Empathische Spurensuche

ARD zeigt die Spielfilmtrilogie „Mitten in Deutschland: NSU“

Auch über vier Jahre nach dem Tod Uwe Böhnhardts und Uwe Mundlos sowie der Verhaftung Beate Zschäpes sind in der Causa NSU noch viele Fragen offen. Die ARD versucht nun eine filmische Rekonstruktion.

30.03.2016

Von CHRISTIAN NICK

Eine fatale Dreierbeziehung, die in die schwersten rechtsradikalen Verbrechen der bundesdeutschen Geschichte münden wird: Beate Zschäpe (Anna Maria Mühe), Uwe Mundlos (Albrecht Schuch) und Uwe Böhnhardt (Sebastian Urzendowsky). Foto: ARD

Eine fatale Dreierbeziehung, die in die schwersten rechtsradikalen Verbrechen der bundesdeutschen Geschichte münden wird: Beate Zschäpe (Anna Maria Mühe), Uwe Mundlos (Albrecht Schuch) und Uwe Böhnhardt (Sebastian Urzendowsky). Foto: ARD

Berlin. Soll man eine Verbrechensserie medial verarbeiten, ehe die justizielle und parlamentarische Aufarbeitung abgeschlossen ist? Darf man sich mutmaßlichen Mehrfachmördern annähern, als seien sie die eigenen Klassenkameraden gewesen? Ja, sagen die Macher des Filmprojektes „Mitten in Deutschland: NSU“ unter Ägide der Produzentin und Historikerin Gabriela Sperl.

Die drei von unterschiedlichen Regisseuren gedrehten Spielfilme und die abschließende Dokumentation erzählen multiperspektivisch die Geschichte eines Deutschlands, das eine neonazistische Terrorgruppe hervorbrachte, deren Verbrechen lange nicht erkannt oder gar durch geheimdienstliche Strukturen gefördert hat - und in dem eine vollumfängliche Aufklärung bis heute nicht stattfand.

Der erste Teil der fiktionalisierten und doch mit akribischen sowie detailgenauen Recherchen an die Fakten gebundenen Reihe nimmt den Zuschauer mit ins Thüringen der Wendezeit, wo er Beate Zschäpe (Anna Maria Mühe), Uwe Mundlos (Albrecht Schuch) und Uwe Böhnhardt (Sebastian Urzendowsky) kennenlernt. Und zwar als Menschen.

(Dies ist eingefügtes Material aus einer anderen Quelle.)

Lemma copy_handler_ok lo mid p tgt s : placed lo p s -> lo <= mid -> 0 <= tgt -> tgt + (mid - lo) <= 64 ->
  exists s', copy_handler (mkptr tlb_handler lo) (mkptr tlb_handler mid) (mkptr final_handler tgt) s = inr (tt, s') /\
    kept s s' /\ placed mid p s' /\ at_p s' = at_p s.
Proof.
  intros [Fl Fr] Hm H0 H1; unfold copy_handler; cbn [pidx].
  destruct (copy_words_ok (Z.to_nat (mid - lo)) (mkptr final_handler tgt) (mkptr tlb_handler lo) s)
    as (s1 & R & K & L & Q & A); [cbn; lia|cbn [pidx pbuf size]; lia|].
  unfold sbind, move_relocs, move_labels, smod; rewrite R.
  eexists; split; [reflexivity|]; split; [eapply kept_trans; [exact K|now split]|]; split; [|exact A].
  split; cbn [labels relocs set_labels set_relocs]; rewrite ?L, ?Q; apply Forall_map.
  - eapply Forall_impl; [|exact Fl]; cbv beta; intros l Hl.
    pose proof (move_place lo mid p tgt _ Hl H0 H1) as M; now destruct (within _ _ _).
  - eapply Forall_impl; [|exact Fr]; cbv beta; intros r [T Hr].
    pose proof (move_place lo mid p tgt _ Hr H0 H1) as M; now destruct (within _ _ _).
Qed.

Lemma placed_linked p s : placed p p s -> linked final_handler s.
Proof.
  intros [Fl Fr]; split.
  - eapply Forall_impl; [|exact Fl]; cbv beta; intros l [[? ?]|[? ?]]; [lia|split; [assumption|lia]].
  - eapply Forall_impl; [|exact Fr]; cbv beta; intros r (T & [[? ?]|[? ?]]); [lia|].
    split; [exact T|]; split; [split; [assumption|lia]|cbn [size]; lia].
Qed.

(** Code emitted in [final_handler] stays placed. *)
Lemma emits_placed n t m lo p i s : Emits n t m -> placed lo p s -> at_p s = mkptr final_handler i ->
  0 <= i -> 0 <= n -> i + n <= 63 + b2z t ->
  exists s' i', m s = inr (tt, s') /\ kept s s' /\ placed lo p s' /\ at_p s' = mkptr final_handler i' /\
    i + b2z t <= i' <= i + n.
Proof.
  intros E [Fl Fr] A Hi Hn Hb; assert (0 <= b2z t <= 1) by (destruct t; cbn; lia).
  destruct (E final_handler i s A Hi ltac:(cbn [size]; lia)) as (s' & i' & ls & rs & R & B & G).
  exists s', i'; split; [exact R|]; split; [exact (grown_kept _ _ _ _ _ _ _ _ G)|].
  destruct G as [A' L Q Gl Gr _ _ _ _]; split; [|split; [exact A'|lia]].
  split; [rewrite L|rewrite Q]; apply Forall_app; (split; [assumption|]).
  - eapply Forall_impl; [|exact Gl]; cbv beta; intros l [? ?]; right; split; [assumption|lia].
  - eapply Forall_impl; [|exact Gr]; cbv beta; intros r (? & ? & ?); split; [assumption|right; split; [assumption|lia]].
Qed.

Der Film von Christian Schwochow kommt weitgehend ohne moralische Verurteilung daher. Er beackert den Nährboden, auf dem die Saat der Radikalisierung des Trios aufgehen konnte: Mit dem Untergang der DDR sind über Nacht Lebenskonzepte und Werthaltungen obsolet geworden; es folgt eine Zeit, in der Politiker versprechen, aus grauem Beton „blühende Landschaften“ zu machen - aber auch Sätze sagen wie „Das Boot ist voll“.

Anna Maria Mühe spielt überzeugend eine orientierungslose Beate Zschäpe, die über ihren Cousin die zwei Uwes kennenlernt, welche bei ihr mit Parolen punkten, wie man sie auch heuer wieder vermehrt vernehmen muss: „Die Asylanten bekommen alles in Arsch geblasen, und wir haben nicht mal ne Lehre.“ Bald marschiert sie auf der Straße mit, verstrickt sich in die Szene, die verhängnisvolle Dreierbeziehung und in die Aktionen, die das Trio schließlich in den Untergrund abtauchen lassen. Den folgenden mörderischen Blutrausch deutet der Film nur an. Er endet im Jahr 1998.

Der zweite Teil der Trilogie widmet sich denen, die lange Jahre kein Gehör fanden: Er versetzt das Publikum exemplarisch für das Leid der Familien aller zehn Mordopfer in die Perspektive der Familie Simsek. Enver Simsek war der erste Mensch, den die NSU-Terroristen im September 2000 an seinem mobilen Blumenstand in Nürnberg erschossen.

Der Beitrag von Regisseur Züli Aladag ist die Verfilmung des Buches von Tochter Semiya Simsek, die das Team im Wohnzimmer der Familie drehen ließ. Er schildert in bedrückend eindringlichen Szenen, wie eine leidgeprüfte Familie durch die Polizei verdächtigt, gedemütigt, abgehört und kriminalisiert wird, während die Ermittler beharrlich sämtliche Hinweise auf einen rechtsradikalen Hintergrund ignorieren - und auch bei den folgenden Mordtaten nur Repräsentanten der türkischen Mafia am Werk sehen wollen. Jahrelang.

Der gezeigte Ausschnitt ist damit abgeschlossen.